■ **The task**
Look in the material below for the line with "as ->. done." and the line with "if bool_decide (Replica_GroupID", then set down exactly those two lines and all lines between, nothing more.

■ **Given records**
(** The newest own-targeted edit wins, if it is newer than the value there. *)
Lemma mergeEdits_spec l out stats :
  match foldl mergeEdit (out, stats) l with
  | (out', _) =>
      let own := Replica_InstanceID out in
      Replica_InstanceID out' = own
      /\ (forall id, id <> own -> fieldsOf out' id = fieldsOf out id)
      /\ (forall key, fieldsOf out' own !! key = fieldsOf out own !! key
           \/ exists e, e ∈ l /\ for_own own e /\ Edit_Path e = key /\ fieldsOf out' own !! key = Some (edit_field own e)
              /\ forall cur, fieldsOf out own !! key = Some cur -> later (Edit_Clock e) (Field_Clock cur) = true)
      /\ (forall e, e ∈ l -> for_own own e -> exists f, fieldsOf out' own !! Edit_Path e = Some f
           /\ later (Edit_Clock e) (Field_Clock f) = false)
  end.
Proof.
  induction l as [|e l IH] using rev_ind; simpl.
  { split_and?; [done|done|by left|]. by intros e He%elem_of_nil. }
  rewrite foldl_snoc. destruct (foldl mergeEdit _ l) as [out1 stats1]. destruct IH as (H1 & H2 & H3 & H4).
  pose proof (mergeEdit_spec out1 stats1 e) as He. destruct (mergeEdit _ _) as [out2 ?].
  destruct He as (E1 & E2 & E3 & E4). rewrite H1 in *. set (own := Replica_InstanceID out) in *.
  split_and?; [done|intros id Hid; by rewrite E2, H2| |].
  - intros key. destruct (decide (for_own own e)) as [Hown|Hno].
    + specialize (E3 Hown key). case_decide as Hk; [subst key|].
      * rewrite E3. destruct (fieldsOf out1 own !! Edit_Path e) as [cur|] eqn:Hc; simpl.
        -- destruct (later (Edit_Clock e) (Field_Clock cur)) eqn:Hl.
           ++ right. exists e. split_and?; [set_solver|done|done|done|]. intros cur0 Hc0.
              destruct (H3 (Edit_Path e)) as [Heq|(e' & _ & _ & _ & Hf' & Hlt)].
              ** congruence.
              ** rewrite Hc in Hf'. injection Hf' as ->. simpl in Hl.
                 eapply later_trans; [exact Hl|by apply Hlt].
           ++ destruct (H3 (Edit_Path e)) as [Heq|(e' & He' & Ho & Hp & Hf' & Hlt)].
              ** left. congruence.
              ** right. exists e'. split_and?; [set_solver|done|done|congruence|done].
        -- right. exists e. split_and?; [set_solver|done|done|done|]. intros cur0 Hc0.
           destruct (H3 (Edit_Path e)) as [Heq|(e' & _ & _ & _ & Hf' & _)]; congruence.
      * rewrite E3. destruct (H3 key) as [?|(e' & He' & ?)]; [by left|right]. exists e'. split; [set_solver|done].
    + rewrite E4 by done. destruct (H3 key) as [?|(e' & He' & ?)]; [by left|right].
      exists e'. split; [set_solver|done].
  - intros e' He' Hown'. destruct (decide (for_own own e)) as [Hown|Hno].
    + rewrite E3 by done. apply elem_of_app in He' as [He'|He'].
      * destruct (H4 e' He' Hown') as (f & Hf & Hl). case_decide as Hk; [|by exists f].
        rewrite Hf. simpl. destruct (later (Edit_Clock e) (Field_Clock f)) eqn:Hlf; [|by exists f].
        eexists. split; [done|]. simpl. eapply later_not_trans; [exact Hl|]. by apply later_asym.
      * apply list_elem_of_singleton in He' as ->. rewrite decide_True by done.
        destruct (fieldsOf out1 own !! Edit_Path e) as [cur|]; simpl.
        -- destruct (later _ _) eqn:Hl; eexists; (split; [done|]); [apply later_irrefl|done].
        -- eexists. split; [done|]. apply later_irrefl.
    + rewrite E4 by done. apply elem_of_app in He' as [He'|He'].
      * by apply H4.
      * apply list_elem_of_singleton in He' as ->. done.
Qed.

(** *** Merge *)

(** What Merge starts from. *)
Definition merge_start (local remote : Replica) : Replica :=
  if bool_decide (Replica_GroupID local = EmptyString) then with_group (Replica_GroupID remote) local else local.

Lemma merge_start_same local remote :
  Replica_InstanceID (merge_start local remote) = Replica_InstanceID local
  /\ Replica_Records (merge_start local remote) = Replica_Records local
  /\ Replica_LocalClock (merge_start local remote) = Replica_LocalClock local.
Proof. unfold merge_start. by case_bool_decide. Qed.

(** Merge without its final sorts, phase by phase. *)
Lemma Merge_phases local remote :
  exists out1 stats1 out2 stats2,
    foldl mergeRecord (merge_start local remote, stats_zero)
      (map_to_list (Replica_Records remote)) = (out1, stats1)
    /\ foldl mergeEdit (foldl mergeConnection out1 (map_to_list (Replica_Connections remote)), stats1)
         (Replica_Pending remote) = (out2, stats2)
    /\ let out3 := foldl mergeOnboarding out2 (Replica_Onboarding remote) in
       Merge local remote = (with_onboarding (sort_by command_lt (Replica_Onboarding out3))
         (with_pending (sort_by edit_lt (Replica_Pending out3)) out3), stats2).
Proof.
  unfold Merge, cloneReplica. fold (merge_start local remote). destruct (foldl mergeRecord _ _) as [out1 stats1].
  destruct (foldl mergeEdit _ _) as [out2 stats2] eqn:E2. exists out1, stats1, out2, stats2. by rewrite E2.
Qed.

Lemma fieldsOf_records r r' id : Replica_Records r = Replica_Records r' -> fieldsOf r id = fieldsOf r' id.
Proof. unfold fieldsOf. by intros ->. Qed.

Lemma merged_fields_none current key : merged_fields current ∅ key = current !! key.
Proof. unfold merged_fields. rewrite lookup_empty. simpl. by destruct (current !! key). Qed.

Lemma Merge_fields local remote id key :
  id <> Replica_InstanceID local ->
  fieldsOf (Merge local remote).1 id !! key =
  if valid_id id then merged_fields (fieldsOf local id) (fieldsOf remote id) key else fieldsOf local id !! key.
Proof.
  intros Hid. destruct (Merge_phases local remote) as (out1 & stats1 & out2 & stats2 & H1 & H2 & ->).
  destruct (merge_start_same local remote) as (Hs1 & Hs2 & _).
  pose proof (mergeRecords_spec (map_to_list (Replica_Records remote)) (merge_start local remote) stats_zero (NoDup_fst_map_to_list _)) as HR.
  rewrite H1 in HR. destruct HR as [R1 R2].
  destruct (mergeConnections_same (map_to_list (Replica_Connections remote)) out1) as (C1 & C2 & _).
  pose proof (mergeEdits_spec (Replica_Pending remote)
    (foldl mergeConnection out1 (map_to_list (Replica_Connections remote))) stats1) as HE.
  rewrite H2 in HE. destruct HE as (E1 & E2 & _ & _).
  destruct (mergeOnboardings_same (Replica_Onboarding remote) out2) as (_ & O2 & _).
  set (out3 := foldl mergeOnboarding out2 (Replica_Onboarding remote)) in *. cbn [fst].
  replace (fieldsOf (with_onboarding _ _) id) with (fieldsOf out2 id) by (symmetry; by apply fieldsOf_records).
  rewrite E2, (fieldsOf_records _ _ _ C2), R2 by congruence.
  rewrite list_to_map_to_list, Hs1, (fieldsOf_records _ _ _ Hs2). unfold fieldsOf at 3 5.
  destruct (Replica_Records remote !! id) as [rec|].
  - destruct (valid_id id) eqn:Hv; [by rewrite decide_True by done|]. rewrite decide_False; [done|]. by intros [? _].
  - rewrite merged_fields_none. by destruct (valid_id id).
Qed.

Lemma Merge_own local remote :
  let out := (Merge local remote).1 in
  let own := Replica_InstanceID local in
  Replica_InstanceID out = own
  /\ (forall key, fieldsOf out own !! key = fieldsOf local own !! key
       \/ exists e, e ∈ Replica_Pending remote /\ for_own own e /\ Edit_Path e = key
            /\ fieldsOf out own !! key = Some (edit_field own e)
            /\ forall cur, fieldsOf local own !! key = Some cur -> later (Edit_Clock e) (Field_Clock cur) = true)
  /\ (forall e, e ∈ Replica_Pending remote -> for_own own e -> exists f, fieldsOf out own !! Edit_Path e = Some f
       /\ later (Edit_Clock e) (Field_Clock f) = false).
Proof.
  intros out own. unfold out. destruct (Merge_phases local remote) as (out1 & stats1 & out2 & stats2 & H1 & H2 & ->).
  destruct (merge_start_same local remote) as (Hs1 & Hs2 & _). fold own in Hs1.
  pose proof (mergeRecords_spec (map_to_list (Replica_Records remote)) (merge_start local remote) stats_zero (NoDup_fst_map_to_list _)) as HR.
  rewrite H1 in HR. destruct HR as [R1 R2].
  destruct (mergeConnections_same (map_to_list (Replica_Connections remote)) out1) as (C1 & C2 & _).
  pose proof (mergeEdits_spec (Replica_Pending remote)
    (foldl mergeConnection out1 (map_to_list (Replica_Connections remote))) stats1) as HE.
  rewrite H2 in HE. destruct HE as (E1 & _ & E3 & E4).
  destruct (mergeOnboardings_same (Replica_Onboarding remote) out2) as (O1 & O2 & _).
  rewrite C1, R1, Hs1 in E1, E3, E4.
  assert (forall key, fieldsOf (foldl mergeConnection out1 (map_to_list (Replica_Connections remote))) own !! key
    = fieldsOf local own !! key) as Hbase.
  { intros key. rewrite (fieldsOf_records _ _ _ C2), R2, Hs1, (fieldsOf_records _ _ _ Hs2).
    case_match; [|done]. rewrite decide_False; [done|]. naive_solver. }
  set (out3 := foldl mergeOnboarding out2 (Replica_Onboarding remote)) in *. cbn [fst].
  assert (forall (x : list OnboardingCommand) (y : list Edit) (id : string), fieldsOf (with_onboarding x (with_pending y out3)) id = fieldsOf out2 id) as Hf.
  { intros x y id. by apply fieldsOf_records. }
  split_and?; [simpl; congruence| |].
  - intros key. rewrite Hf, <- Hbase. destruct (E3 key) as [?|(e & ? & ? & ? & ? & ?)]; [by left|right].
    exists e. by split_and?.
  - intros e. rewrite Hf. apply E4.
Qed.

■ **Result for this exercise**
      * apply list_elem_of_singleton in He' as ->. done.
Qed.

(** *** Merge *)

(** What Merge starts from. *)
Definition merge_start (local remote : Replica) : Replica :=
  if bool_decide (Replica_GroupID local = EmptyString) then with_group (Replica_GroupID remote) local else local.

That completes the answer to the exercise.